Vote imminent on controversial US cyber security 'sharing' bills

Could amendments quell privacy fears?


Cyber Defence Summit US Senate and House committee members are confident twin security bills will be passed in the coming weeks, making serious inroads into the perennial failure that is cyber security information sharing.

The bipartisan bills would offer liability protection to organisations who supply de-anonymised security threat information with the US government.

The Protecting Cyber Networks Act passed through the House of Representatives in March with 307 to 116 votes, with amendments.

In April, detractors, including a string of civil liberties outfits, penned a letter arguing the bill will hurt user privacy if their data is handed to spy agencies.

Diane Rinaldo, professional staff member of the House Permanent Select Committee on Intelligence, said the bill has wide support but also some opponents, who are mainly concerned about the impact to user privacy of sharing data with the government.

The bill is now 70 pages long (from its eight original) due to amendments including privacy protections.

Diane Rinaldo (centre), and Stephen Vina (right)

"This is one of those pieces of legislation that the Republicans support, the Democrats support, and the White House supports, and we just need to iron-out the edges of how we get this done," Rinaldo told Vulture South.

"We are currently waiting on the Senate, and hear that it may bring it across next week, fingers crossed," she added.

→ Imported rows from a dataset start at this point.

(** * omni-schema, plugin [ui-html5.js]: rendering a schema as HTML5 markup

    A shallow embedding of [src/plugins/ui-html5.js] and the properties of
    its rendering functions.  JavaScript strings are [string]; template
    literals are written out as concatenations; a function that can throw
    returns a [result]; the one function that writes to an object it was
    handed returns that object's final state next to its value. *)

From Stdlib Require Import String Ascii List ZArith Bool Lia DecimalString.
Import ListNotations.
Open Scope string_scope.

(* ================================================================= *)
(** ** JavaScript values *)

(** Primitive values.  Numbers are the safe integers (enumeration values
    and attribute values such as [rows: 3], between [Number.MIN_SAFE_INTEGER]
    and [Number.MAX_SAFE_INTEGER]), which [toString] prints in plain decimal;
    see [prints] below. *)
Inductive prim : Type :=
| PUndef
| PNull
| PBool (b : bool)
| PNum (z : Z)
| PStr (s : string).

(** A plain object is its own properties in insertion order, which is the
    order [_.forOwn] visits them in (no property name is an array index). *)
#[warnings="-register-all"]
Inductive jsval : Type :=
| JPrim (p : prim)
| JObj (o : list (string * jsval)).

Definition obj : Type := list (string * jsval).

Definition JUndef : jsval := JPrim PUndef.
Definition JNull : jsval := JPrim PNull.
Definition JStr (s : string) : jsval := JPrim (PStr s).
Definition JNum (z : Z) : jsval := JPrim (PNum z).
Definition JBool (b : bool) : jsval := JPrim (PBool b).

(** The two characters the templates need and a literal cannot hold. *)
Definition dq : string := String (ascii_of_nat 34) EmptyString.
Definition nl : string := String (ascii_of_nat 10) EmptyString.

Definition num_toString (z : Z) : string := NilZero.string_of_int (Z.to_int z).

(** [String(v)], the conversion a template literal applies to [${v}], and
    [v.toString()]; an object is a plain record with the inherited
    [toString], see [prints] below. *)
Definition prim_toString (p : prim) : string :=
  match p with
  | PUndef => "undefined"
  | PNull => "null"
  | PBool true => "true"
  | PBool false => "false"
  | PNum z => num_toString z
  | PStr s => s
  end.

Definition toString (v : jsval) : string :=
  match v with
  | JPrim p => prim_toString p
  | JObj _ => "[object Object]"
  end.

(** Truthiness, as [if (v)], [!v] and [c ? a : b] test it. *)
Definition truthy (v : jsval) : bool :=
  match v with
  | JPrim PUndef | JPrim PNull => false
  | JPrim (PBool b) => b
  | JPrim (PNum z) => negb (Z.eqb z 0)
  | JPrim (PStr s) => negb (String.eqb s EmptyString)
  | JObj _ => true
  end.

(** [p === v] for a primitive [p].  An object is never strictly equal to a
    primitive, so no object identity is needed. *)
Definition strict_eq (p : prim) (v : jsval) : bool :=
  match p, v with
  | PUndef, JPrim PUndef => true
  | PNull, JPrim PNull => true
  | PBool a, JPrim (PBool b) => Bool.eqb a b
  | PNum a, JPrim (PNum b) => Z.eqb a b
  | PStr a, JPrim (PStr b) => String.eqb a b
  | _, _ => false
  end.
Lemma write_plain_passthrough_witness :
  stdout_of (write OutputWriter_init (lit "ready" ++ [LF] ++ lit ">")).2
    ++ buffered_output
         (write OutputWriter_init (lit "ready" ++ [LF] ++ lit ">")).1
    = buffered_output OutputWriter_init ++ lit "ready" ++ [LF] ++ lit ">"
  ∧ colored (write OutputWriter_init (lit "ready" ++ [LF] ++ lit ">")).1
    = false.
Proof.
  apply (write_plain_passthrough OutputWriter_init
           (lit "ready" ++ [LF] ++ lit ">")).
  - reflexivity.
  - apply (bool_decide_unpack _). by vm_compute.
Defined.

(** X8: a reachable writer holds back at most one byte, never a newline,
    and only while it is at column 0. *)
Theorem reachable_buffer_at_line_start (self : OutputWriter) :
  reachable self → held_at_line_start self.
Proof. apply reachable_held. Qed.

Lemma reachable_buffer_at_line_start_witness :
  held_at_line_start (write OutputWriter_init (lit "W")).1.
Proof.
  apply (reachable_buffer_at_line_start (write OutputWriter_init (lit "W")).1).
  apply (reachable_write OutputWriter_init). constructor.
Defined.

(** ** More on is_teensy *)

Lemma vendor_qualifies_dec device :
  vendor_qualifies device ∨ ¬ vendor_qualifies device.
Proof.
  destruct (properties device !! "ID_VENDOR"%string) as [vendor|] eqn:Hv.
  - destruct (startswith vendor "Teensy") eqn:Hs.
    + left. apply startswith_spec in Hs as [rest ->].
      by exists ("Teensy" ++ rest)%string, rest.
    + right. intros (vendor' & rest & Hv' & ->).
      rewrite Hv in Hv'. injection Hv' as ->.
      assert (startswith ("Teensy" ++ rest)%string "Teensy" = true)
        by (apply startswith_spec; by exists rest).
      congruence.
  - right. intros (vendor & rest & Hv' & _). congruence.
Qed.

Lemma is_teensy_Raise device serial_num e :
  is_teensy device serial_num = Raise e
  ↔ vendor_qualifies device
    ∧ is_Some serial_num
    ∧ properties device !! "ID_SERIAL_SHORT"%string = None
    ∧ e = KeyError "ID_SERIAL_SHORT".
Proof.
  destruct (vendor_qualifies_dec device) as [Hq|Hq].
  - rewrite (is_teensy_vendor _ _ Hq).
    destruct serial_num as [wanted|].
    + destruct (properties device !! "ID_SERIAL_SHORT"%string) as [serial|].
      * split; [done|]. by intros (_ & _ & ? & _).
      * split.
        -- intros [= <-]. by repeat split.
        -- by intros (_ & _ & _ & ->).
    + split; [done|]. intros (_ & [? ?] & _). done.
  - rewrite (is_teensy_other_vendor _ _ Hq).
    split; [done|]. by intros [? _].
Qed.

The Senate Homeland Security Committee passed a separate bill – Cybersecurity Information Sharing – which would largely emulate Rinaldo's bill but offer liability protection only if threat data is reported through a Department of Homeland Security portal.

The former would grant protection if information is shared with any Federal Government agency.

Committee chief counsel Stephen Vina said several procedural votes still have to happen before the final vote. "There is talk that it could come up very soon in this next work period [and] we're all waiting to see how that will play out," Vina told the Cyber Defence Summit in Washington DC.

"The positioning that is going on right now is trying to figure out the level of support," he added. "It had very wide bipartisan support, and they are expecting that [support] when it finally gets to the Senate floor."

He said this is the "last big challenge" after The Federal Information Security Management Act and other security bills.

However, the bill faces "strong opposition" among some members who harbour privacy concerns, said Vina, but he maintains some 20 amendments may help to win that support.

The bills ask organisations to strip user data from threat feeds and require the receiving government agency to sieve through the info to ensure that has been done.

The pair say the bills are important to lift the level of information sharing with the government, which has failed to expand among organisations fearful of litigation.

Sharing of security information is a mainstay of keynotes and government speeches, yet many in the Australian and US security communities fail to see the benefit of opening their organisations up to legal action or IP theft from competitors. ®

Darren Pauli travelled to Washington DC as a guest of FireEye.